Send back the records in full, character for character.

======== Recorded data

(** ** Linked lists of blocks

    How the controller walks a list: [loc] of the link register (address / 64) names the
    next item, an item that is not marked as valid is not transferred and stops the
    channel, and the item that is marked as the last ends the list. *)
Definition lli_valid (i : dmac_lli_item_t) : bool := Z.testbit i.(lli_ctl) 63.
Definition lli_last (i : dmac_lli_item_t) : bool := Z.testbit i.(lli_ctl) 62.
Definition lli_next (i : dmac_lli_item_t) : Z := bf_get ch_llp_loc i.(lli_llp).
Definition lli_at (base : Z) (items : Z → dmac_lli_item_t) (loc : Z) : dmac_lli_item_t :=
  items ((Z.shiftl loc 6 - base) / 64).
Fixpoint lli_walk (n : nat) (base : Z) (items : Z → dmac_lli_item_t) (loc : Z) : list (Z * Z * Z) :=
  match n with
  | O => []
  | S n => let i := lli_at base items loc in
           if lli_valid i
           then (i.(lli_sar), i.(lli_dar), i.(lli_ch_block_ts)) :: if lli_last i then [] else lli_walk n base items (lli_next i)
           else []
  end.
Definition transfer_of (p : dmac_channel_config_t) : Z * Z * Z := (p.(cfg_sar), p.(cfg_dar), p.(ctl_block_ts)).
(** A list is made by one call for each row, the last one with [LAST_ROW]. *)
Fixpoint build_list (c row base : Z) (ps : list dmac_channel_config_t) (b : dmac_bank)
    (items : Z → dmac_lli_item_t) : Z → dmac_lli_item_t :=
  match ps with
  | [] => items
  | p :: ps => build_list c (row + 1) base ps b
                 (dmac_link_list_item c row (if ps is [] then LAST_ROW else row) base p b items)
  end.
Lemma lli_ctl_last last p x : Z.testbit (lli_ctl_word last p x) 62 = (last =? LAST_ROW).
Proof.
  unfold lli_ctl_word. destruct (last =? LAST_ROW); cbn [negb];
  rewrite (bf_set_testbit 64) by (field_dec || lia); cbn [bf_off bf_width ch_ctl_shadowreg_or_lli_last];
  by rewrite decide_True by lia.
Qed.
Lemma lli_ctl_valid last p x : Z.testbit (lli_ctl_word last p x) 63 = true.
Proof.
  unfold lli_ctl_word. destruct (last =? LAST_ROW); cbn [negb];
  rewrite !(bf_set_testbit 64) by (field_dec || lia); cbn [bf_off bf_width ch_ctl_shadowreg_or_lli_last ch_ctl_shadowreg_or_lli_valid];
  by rewrite decide_False, decide_True by lia.
Qed.
(** A row below 255 is stored under its number and is not taken for the last one. *)
Lemma s8_row row : 0 ≤ row < 255 → s8 row ≠ LAST_ROW.
Proof. intros Hr. unfold s8, LAST_ROW. rewrite wrap_id by lia. destruct (Z.ltb_spec row (2 ^ 7)); lia. Qed.
Lemma dmac_link_list_item_row c row last base p b items : 0 ≤ row < 256 →
  dmac_link_list_item c row last base p b items row =
    DmacLliItem p.(cfg_sar) p.(cfg_dar) p.(ctl_block_ts)
      (bf_set ch_llp_loc (if s8 last =? LAST_ROW then 0 else Z.shiftr (lli_addr base (row + 1)) 6) (b (channel c llp)))
      (lli_ctl_word (s8 last) p (b (channel c ctl))) 0 0.
Proof. intros Hr. unfold dmac_link_list_item. cbv zeta. rewrite (wrap_id 8), fn_lookup_insert by lia. by destruct (s8 last =? LAST_ROW). Qed.
Lemma dmac_link_list_item_other c row last base p b items r : 0 ≤ row < 256 → r ≠ row →
  dmac_link_list_item c row last base p b items r = items r.
Proof. intros Hr Hne. unfold dmac_link_list_item. cbv zeta. by rewrite (wrap_id 8), fn_lookup_insert_ne by (done || lia). Qed.
Lemma lli_at_row base items row : base mod 64 = 0 → lli_at base items (Z.shiftr (lli_addr base row) 6) = items row.
Proof.
  intros Hb. unfold lli_at, lli_addr. rewrite Z.shiftr_div_pow2, Z.shiftl_mul_pow2 by lia.
  change (2 ^ 6) with 64. f_equal. apply Z.mod_divide in Hb as [k ->]; [|lia].
  replace (k * 64 + 64 * row) with ((k + row) * 64) by lia. rewrite Z.div_mul by lia.
  replace ((k + row) * 64 - k * 64) with (row * 64) by lia. by rewrite Z.div_mul by lia.
Qed.
Lemma build_list_before c ps : ∀ row base b items r, 0 ≤ row → row + Z.of_nat (length ps) ≤ 256 → r < row →
  build_list c row base ps b items r = items r.
Proof.
  induction ps as [|p ps IH]; intros row base b items r Hr0 Hl Hr; cbn [build_list length] in *; [done|].
  rewrite IH by lia. apply dmac_link_list_item_other; lia.
Qed.
Lemma lli_next_row c row last base p b items : 0 ≤ row < 256 → 0 ≤ base → base + 64 * (row + 2) ≤ 2 ^ 64 → s8 last ≠ LAST_ROW →
  lli_next (dmac_link_list_item c row last base p b items row) = Z.shiftr (lli_addr base (row + 1)) 6.
Proof.
  intros Hr Hb Hs Hl. rewrite dmac_link_list_item_row by done. unfold lli_next. cbn [lli_llp].
  rewrite (proj2 (Z.eqb_neq _ LAST_ROW)) by done. rewrite (bf_get_set 64) by field_dec.
  cbn [bf_width ch_llp_loc]. apply wrap_id. unfold lli_addr. rewrite Z.shiftr_div_pow2 by lia.
  split; [apply Z.div_pos; lia|]. apply Z.div_lt_upper_bound; lia.
Qed.
Lemma lli_walk_build c k ps : ∀ row base b items, ps ≠ [] → 0 ≤ row → row + Z.of_nat (length ps) ≤ 256 → 0 ≤ base → base mod 64 = 0 →
  base + 64 * (row + Z.of_nat (length ps) + 1) ≤ 2 ^ 64 →
  lli_walk (length ps + k) base (build_list c row base ps b items) (Z.shiftr (lli_addr base row) 6) = transfer_of <$> ps.
Proof.
  induction ps as [|p ps IH]; intros row base b items Hne Hr H256 Hb Ha Hs; [done|].
  cbn [length] in *. cbn [Nat.add lli_walk build_list]. rewrite lli_at_row by done.
  rewrite build_list_before by lia.
  set (last := match ps with [] => LAST_ROW | _ => row end).
  assert (Hlast : (s8 last =? LAST_ROW) = if ps is [] then true else false).
  { unfold last. destruct ps as [|q ps]; [done|]. apply Z.eqb_neq, s8_row. cbn [length] in H256. lia. }
  set (items' := dmac_link_list_item c row last base p b items).
  assert (E : items' row = DmacLliItem p.(cfg_sar) p.(cfg_dar) p.(ctl_block_ts) (items' row).(lli_llp)
                (lli_ctl_word (s8 last) p (b (channel c ctl))) 0 0) by (unfold items'; by rewrite dmac_link_list_item_row by lia).
  assert (Hv : lli_valid (items' row) = true) by (rewrite E; apply lli_ctl_valid).
  assert (Hl : lli_last (items' row) = (s8 last =? LAST_ROW)) by (rewrite E; apply lli_ctl_last).
  rewrite Hv, Hl, Hlast. cbn [fmap list_fmap]. f_equal; [by rewrite E|].
  destruct ps as [|q ps]; [done|]. unfold items'. cbn [length] in *.
  rewrite lli_next_row; [apply IH; [done|lia..]|lia|done|lia|by apply Z.eqb_neq].
Qed.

================

**Exercise answer**.
(** ** Linked lists of blocks

    How the controller walks a list: [loc] of the link register (address / 64) names the
    next item, an item that is not marked as valid is not transferred and stops the
    channel, and the item that is marked as the last ends the list. *)
Definition lli_valid (i : dmac_lli_item_t) : bool := Z.testbit i.(lli_ctl) 63.
Definition lli_last (i : dmac_lli_item_t) : bool := Z.testbit i.(lli_ctl) 62.
Definition lli_next (i : dmac_lli_item_t) : Z := bf_get ch_llp_loc i.(lli_llp).
Definition lli_at (base : Z) (items : Z → dmac_lli_item_t) (loc : Z) : dmac_lli_item_t :=
  items ((Z.shiftl loc 6 - base) / 64).
Fixpoint lli_walk (n : nat) (base : Z) (items : Z → dmac_lli_item_t) (loc : Z) : list (Z * Z * Z) :=
  match n with
  | O => []
  | S n => let i := lli_at base items loc in
           if lli_valid i
           then (i.(lli_sar), i.(lli_dar), i.(lli_ch_block_ts)) :: if lli_last i then [] else lli_walk n base items (lli_next i)
           else []
  end.
Definition transfer_of (p : dmac_channel_config_t) : Z * Z * Z := (p.(cfg_sar), p.(cfg_dar), p.(ctl_block_ts)).
(** A list is made by one call for each row, the last one with [LAST_ROW]. *)
Fixpoint build_list (c row base : Z) (ps : list dmac_channel_config_t) (b : dmac_bank)
    (items : Z → dmac_lli_item_t) : Z → dmac_lli_item_t :=
  match ps with
  | [] => items
  | p :: ps => build_list c (row + 1) base ps b
                 (dmac_link_list_item c row (if ps is [] then LAST_ROW else row) base p b items)
  end.
Lemma lli_ctl_last last p x : Z.testbit (lli_ctl_word last p x) 62 = (last =? LAST_ROW).
Proof.
  unfold lli_ctl_word. destruct (last =? LAST_ROW); cbn [negb];
  rewrite (bf_set_testbit 64) by (field_dec || lia); cbn [bf_off bf_width ch_ctl_shadowreg_or_lli_last];
  by rewrite decide_True by lia.
Qed.
Lemma lli_ctl_valid last p x : Z.testbit (lli_ctl_word last p x) 63 = true.
Proof.
  unfold lli_ctl_word. destruct (last =? LAST_ROW); cbn [negb];
  rewrite !(bf_set_testbit 64) by (field_dec || lia); cbn [bf_off bf_width ch_ctl_shadowreg_or_lli_last ch_ctl_shadowreg_or_lli_valid];
  by rewrite decide_False, decide_True by lia.
Qed.
(** A row below 255 is stored under its number and is not taken for the last one. *)
Lemma s8_row row : 0 ≤ row < 255 → s8 row ≠ LAST_ROW.
Proof. intros Hr. unfold s8, LAST_ROW. rewrite wrap_id by lia. destruct (Z.ltb_spec row (2 ^ 7)); lia. Qed.
Lemma dmac_link_list_item_row c row last base p b items : 0 ≤ row < 256 →
  dmac_link_list_item c row last base p b items row =
    DmacLliItem p.(cfg_sar) p.(cfg_dar) p.(ctl_block_ts)
      (bf_set ch_llp_loc (if s8 last =? LAST_ROW then 0 else Z.shiftr (lli_addr base (row + 1)) 6) (b (channel c llp)))
      (lli_ctl_word (s8 last) p (b (channel c ctl))) 0 0.
Proof. intros Hr. unfold dmac_link_list_item. cbv zeta. rewrite (wrap_id 8), fn_lookup_insert by lia. by destruct (s8 last =? LAST_ROW). Qed.
Lemma dmac_link_list_item_other c row last base p b items r : 0 ≤ row < 256 → r ≠ row →
  dmac_link_list_item c row last base p b items r = items r.
Proof. intros Hr Hne. unfold dmac_link_list_item. cbv zeta. by rewrite (wrap_id 8), fn_lookup_insert_ne by (done || lia). Qed.
Lemma lli_at_row base items row : base mod 64 = 0 → lli_at base items (Z.shiftr (lli_addr base row) 6) = items row.
Proof.
  intros Hb. unfold lli_at, lli_addr. rewrite Z.shiftr_div_pow2, Z.shiftl_mul_pow2 by lia.
  change (2 ^ 6) with 64. f_equal. apply Z.mod_divide in Hb as [k ->]; [|lia].
  replace (k * 64 + 64 * row) with ((k + row) * 64) by lia. rewrite Z.div_mul by lia.
  replace ((k + row) * 64 - k * 64) with (row * 64) by lia. by rewrite Z.div_mul by lia.
Qed.
Lemma build_list_before c ps : ∀ row base b items r, 0 ≤ row → row + Z.of_nat (length ps) ≤ 256 → r < row →
  build_list c row base ps b items r = items r.
Proof.
  induction ps as [|p ps IH]; intros row base b items r Hr0 Hl Hr; cbn [build_list length] in *; [done|].
  rewrite IH by lia. apply dmac_link_list_item_other; lia.
Qed.
Lemma lli_next_row c row last base p b items : 0 ≤ row < 256 → 0 ≤ base → base + 64 * (row + 2) ≤ 2 ^ 64 → s8 last ≠ LAST_ROW →
  lli_next (dmac_link_list_item c row last base p b items row) = Z.shiftr (lli_addr base (row + 1)) 6.
Proof.
  intros Hr Hb Hs Hl. rewrite dmac_link_list_item_row by done. unfold lli_next. cbn [lli_llp].
  rewrite (proj2 (Z.eqb_neq _ LAST_ROW)) by done. rewrite (bf_get_set 64) by field_dec.
  cbn [bf_width ch_llp_loc]. apply wrap_id. unfold lli_addr. rewrite Z.shiftr_div_pow2 by lia.
  split; [apply Z.div_pos; lia|]. apply Z.div_lt_upper_bound; lia.
Qed.
Lemma lli_walk_build c k ps : ∀ row base b items, ps ≠ [] → 0 ≤ row → row + Z.of_nat (length ps) ≤ 256 → 0 ≤ base → base mod 64 = 0 →
  base + 64 * (row + Z.of_nat (length ps) + 1) ≤ 2 ^ 64 →
  lli_walk (length ps + k) base (build_list c row base ps b items) (Z.shiftr (lli_addr base row) 6) = transfer_of <$> ps.
Proof.
  induction ps as [|p ps IH]; intros row base b items Hne Hr H256 Hb Ha Hs; [done|].
  cbn [length] in *. cbn [Nat.add lli_walk build_list]. rewrite lli_at_row by done.
  rewrite build_list_before by lia.
  set (last := match ps with [] => LAST_ROW | _ => row end).
  assert (Hlast : (s8 last =? LAST_ROW) = if ps is [] then true else false).
  { unfold last. destruct ps as [|q ps]; [done|]. apply Z.eqb_neq, s8_row. cbn [length] in H256. lia. }
  set (items' := dmac_link_list_item c row last base p b items).
  assert (E : items' row = DmacLliItem p.(cfg_sar) p.(cfg_dar) p.(ctl_block_ts) (items' row).(lli_llp)
                (lli_ctl_word (s8 last) p (b (channel c ctl))) 0 0) by (unfold items'; by rewrite dmac_link_list_item_row by lia).
  assert (Hv : lli_valid (items' row) = true) by (rewrite E; apply lli_ctl_valid).
  assert (Hl : lli_last (items' row) = (s8 last =? LAST_ROW)) by (rewrite E; apply lli_ctl_last).
  rewrite Hv, Hl, Hlast. cbn [fmap list_fmap]. f_equal; [by rewrite E|].
  destruct ps as [|q ps]; [done|]. unfold items'. cbn [length] in *.
  rewrite lli_next_row; [apply IH; [done|lia..]|lia|done|lia|by apply Z.eqb_neq].
Qed.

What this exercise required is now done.